Stored data

+===+

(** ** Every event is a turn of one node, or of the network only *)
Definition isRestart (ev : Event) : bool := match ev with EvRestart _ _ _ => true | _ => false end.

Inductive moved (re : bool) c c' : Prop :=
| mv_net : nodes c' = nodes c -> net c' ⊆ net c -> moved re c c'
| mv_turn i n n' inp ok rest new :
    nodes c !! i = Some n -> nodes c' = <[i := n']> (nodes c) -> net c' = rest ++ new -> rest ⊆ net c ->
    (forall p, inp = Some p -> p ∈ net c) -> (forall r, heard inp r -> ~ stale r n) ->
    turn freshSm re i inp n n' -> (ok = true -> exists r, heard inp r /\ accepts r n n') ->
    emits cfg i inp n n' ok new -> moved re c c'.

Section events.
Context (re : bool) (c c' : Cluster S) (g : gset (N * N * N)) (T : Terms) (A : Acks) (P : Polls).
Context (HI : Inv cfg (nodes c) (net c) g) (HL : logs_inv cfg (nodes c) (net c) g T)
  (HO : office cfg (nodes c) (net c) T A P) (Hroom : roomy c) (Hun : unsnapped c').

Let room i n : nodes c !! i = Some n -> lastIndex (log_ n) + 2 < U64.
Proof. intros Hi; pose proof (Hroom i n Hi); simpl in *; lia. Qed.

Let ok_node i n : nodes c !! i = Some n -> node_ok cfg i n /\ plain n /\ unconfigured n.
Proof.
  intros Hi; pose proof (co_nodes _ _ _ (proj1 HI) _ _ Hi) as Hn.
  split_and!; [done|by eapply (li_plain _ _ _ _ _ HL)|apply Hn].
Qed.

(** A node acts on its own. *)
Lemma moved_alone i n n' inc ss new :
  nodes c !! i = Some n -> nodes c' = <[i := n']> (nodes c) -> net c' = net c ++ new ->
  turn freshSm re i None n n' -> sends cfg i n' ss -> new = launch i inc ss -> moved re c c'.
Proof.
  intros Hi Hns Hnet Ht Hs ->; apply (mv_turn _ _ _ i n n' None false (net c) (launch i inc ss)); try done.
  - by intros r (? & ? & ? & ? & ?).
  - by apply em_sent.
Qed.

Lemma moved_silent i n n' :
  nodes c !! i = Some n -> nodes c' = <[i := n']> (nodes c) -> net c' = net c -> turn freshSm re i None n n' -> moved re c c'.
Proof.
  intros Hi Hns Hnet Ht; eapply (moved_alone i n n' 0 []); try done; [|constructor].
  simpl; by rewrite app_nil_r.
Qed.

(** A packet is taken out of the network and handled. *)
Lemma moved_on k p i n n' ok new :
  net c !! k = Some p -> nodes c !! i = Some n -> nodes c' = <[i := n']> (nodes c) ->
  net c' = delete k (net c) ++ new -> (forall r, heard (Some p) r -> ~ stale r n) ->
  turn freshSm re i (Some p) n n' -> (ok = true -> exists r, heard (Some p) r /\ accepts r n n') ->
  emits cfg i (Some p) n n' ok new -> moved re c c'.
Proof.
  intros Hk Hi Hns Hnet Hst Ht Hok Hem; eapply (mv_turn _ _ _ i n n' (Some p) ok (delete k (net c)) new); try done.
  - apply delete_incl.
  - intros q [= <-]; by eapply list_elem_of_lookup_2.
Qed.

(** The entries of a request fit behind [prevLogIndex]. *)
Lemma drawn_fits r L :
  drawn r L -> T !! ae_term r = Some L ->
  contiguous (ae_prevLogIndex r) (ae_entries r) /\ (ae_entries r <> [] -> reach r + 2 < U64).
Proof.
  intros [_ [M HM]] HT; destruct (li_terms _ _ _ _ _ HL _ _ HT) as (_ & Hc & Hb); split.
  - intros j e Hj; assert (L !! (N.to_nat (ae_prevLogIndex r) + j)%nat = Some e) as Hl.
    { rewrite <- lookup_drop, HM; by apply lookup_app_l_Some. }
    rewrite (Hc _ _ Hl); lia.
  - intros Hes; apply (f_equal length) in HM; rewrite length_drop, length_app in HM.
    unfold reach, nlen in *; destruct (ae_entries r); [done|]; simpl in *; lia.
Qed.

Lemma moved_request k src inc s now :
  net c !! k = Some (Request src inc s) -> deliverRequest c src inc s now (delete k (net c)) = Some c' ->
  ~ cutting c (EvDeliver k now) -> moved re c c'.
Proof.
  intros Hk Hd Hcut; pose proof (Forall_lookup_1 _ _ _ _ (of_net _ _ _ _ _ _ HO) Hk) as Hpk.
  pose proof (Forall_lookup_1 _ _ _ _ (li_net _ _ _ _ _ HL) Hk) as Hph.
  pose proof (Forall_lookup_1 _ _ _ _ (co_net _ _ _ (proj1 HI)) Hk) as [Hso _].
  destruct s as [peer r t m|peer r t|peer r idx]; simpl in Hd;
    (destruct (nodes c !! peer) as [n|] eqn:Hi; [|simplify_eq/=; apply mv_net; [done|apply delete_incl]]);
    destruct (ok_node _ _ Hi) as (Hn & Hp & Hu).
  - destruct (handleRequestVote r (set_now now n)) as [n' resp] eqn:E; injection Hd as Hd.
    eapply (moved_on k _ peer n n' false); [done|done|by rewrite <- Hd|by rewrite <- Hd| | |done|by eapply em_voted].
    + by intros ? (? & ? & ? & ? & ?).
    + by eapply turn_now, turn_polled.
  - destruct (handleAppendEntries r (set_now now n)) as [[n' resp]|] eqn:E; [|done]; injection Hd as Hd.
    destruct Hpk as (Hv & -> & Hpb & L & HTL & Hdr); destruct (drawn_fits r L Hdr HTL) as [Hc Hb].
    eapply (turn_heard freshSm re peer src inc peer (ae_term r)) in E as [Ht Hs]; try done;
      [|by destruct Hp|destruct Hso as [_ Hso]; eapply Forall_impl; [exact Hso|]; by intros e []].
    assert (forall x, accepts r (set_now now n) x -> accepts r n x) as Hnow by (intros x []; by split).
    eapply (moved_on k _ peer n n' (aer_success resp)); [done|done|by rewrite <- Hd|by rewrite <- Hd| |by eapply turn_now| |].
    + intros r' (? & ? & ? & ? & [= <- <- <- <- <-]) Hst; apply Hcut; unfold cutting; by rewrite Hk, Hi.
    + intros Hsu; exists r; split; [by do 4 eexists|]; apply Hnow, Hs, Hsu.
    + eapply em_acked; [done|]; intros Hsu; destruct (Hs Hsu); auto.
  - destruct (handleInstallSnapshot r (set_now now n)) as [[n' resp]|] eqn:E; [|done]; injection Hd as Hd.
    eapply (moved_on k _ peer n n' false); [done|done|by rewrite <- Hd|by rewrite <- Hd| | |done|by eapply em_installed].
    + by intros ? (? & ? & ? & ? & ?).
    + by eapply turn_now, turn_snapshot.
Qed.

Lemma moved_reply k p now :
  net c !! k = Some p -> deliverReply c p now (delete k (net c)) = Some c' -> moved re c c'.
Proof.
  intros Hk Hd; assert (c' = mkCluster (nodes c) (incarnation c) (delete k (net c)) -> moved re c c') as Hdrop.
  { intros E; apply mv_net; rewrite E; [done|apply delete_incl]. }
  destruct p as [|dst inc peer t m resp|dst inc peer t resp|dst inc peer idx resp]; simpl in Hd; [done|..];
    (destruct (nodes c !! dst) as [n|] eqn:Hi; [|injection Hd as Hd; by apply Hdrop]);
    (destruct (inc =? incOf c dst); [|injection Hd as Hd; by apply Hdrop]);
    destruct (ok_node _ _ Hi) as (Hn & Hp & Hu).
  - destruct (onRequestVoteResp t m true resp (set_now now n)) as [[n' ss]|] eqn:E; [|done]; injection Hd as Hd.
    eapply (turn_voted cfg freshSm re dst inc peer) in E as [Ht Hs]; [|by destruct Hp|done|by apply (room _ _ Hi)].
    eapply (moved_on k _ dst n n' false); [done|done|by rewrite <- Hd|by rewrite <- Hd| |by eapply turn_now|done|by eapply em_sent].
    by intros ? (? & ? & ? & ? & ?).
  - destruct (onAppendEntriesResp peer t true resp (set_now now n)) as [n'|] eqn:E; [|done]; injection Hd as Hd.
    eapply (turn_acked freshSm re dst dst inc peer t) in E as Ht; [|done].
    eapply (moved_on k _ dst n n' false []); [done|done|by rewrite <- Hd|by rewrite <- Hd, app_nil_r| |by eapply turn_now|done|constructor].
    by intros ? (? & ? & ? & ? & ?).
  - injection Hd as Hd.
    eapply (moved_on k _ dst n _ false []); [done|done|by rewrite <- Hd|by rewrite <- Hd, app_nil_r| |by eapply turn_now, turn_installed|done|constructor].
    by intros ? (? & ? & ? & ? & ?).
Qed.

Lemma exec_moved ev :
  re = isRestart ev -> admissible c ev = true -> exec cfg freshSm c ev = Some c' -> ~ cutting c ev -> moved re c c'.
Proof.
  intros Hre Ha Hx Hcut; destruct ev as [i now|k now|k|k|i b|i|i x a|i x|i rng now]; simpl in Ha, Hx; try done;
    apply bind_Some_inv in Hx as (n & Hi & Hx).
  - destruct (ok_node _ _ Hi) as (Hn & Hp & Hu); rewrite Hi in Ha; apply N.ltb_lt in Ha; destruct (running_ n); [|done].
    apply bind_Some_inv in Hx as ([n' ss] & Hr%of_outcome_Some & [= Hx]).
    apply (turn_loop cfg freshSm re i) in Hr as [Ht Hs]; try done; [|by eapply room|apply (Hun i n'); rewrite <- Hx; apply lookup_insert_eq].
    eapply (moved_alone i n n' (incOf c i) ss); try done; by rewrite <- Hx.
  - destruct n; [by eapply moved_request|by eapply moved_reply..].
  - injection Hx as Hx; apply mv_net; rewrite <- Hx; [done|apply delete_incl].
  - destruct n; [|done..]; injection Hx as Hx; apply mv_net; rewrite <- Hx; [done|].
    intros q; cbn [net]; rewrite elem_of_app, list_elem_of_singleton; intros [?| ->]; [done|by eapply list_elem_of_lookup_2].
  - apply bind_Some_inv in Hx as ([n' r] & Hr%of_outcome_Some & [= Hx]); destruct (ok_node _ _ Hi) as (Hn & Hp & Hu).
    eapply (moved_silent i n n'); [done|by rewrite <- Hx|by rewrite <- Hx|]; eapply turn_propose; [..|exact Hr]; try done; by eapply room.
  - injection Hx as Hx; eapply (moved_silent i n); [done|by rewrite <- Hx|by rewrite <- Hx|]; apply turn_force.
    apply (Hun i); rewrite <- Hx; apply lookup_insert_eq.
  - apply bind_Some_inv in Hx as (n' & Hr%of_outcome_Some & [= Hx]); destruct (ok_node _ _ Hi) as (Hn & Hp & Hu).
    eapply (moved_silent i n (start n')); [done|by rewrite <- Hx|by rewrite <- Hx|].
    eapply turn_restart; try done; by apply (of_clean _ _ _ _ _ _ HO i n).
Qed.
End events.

+===+

Count the lines in the records above that contain "emits". Reply with the number only.

2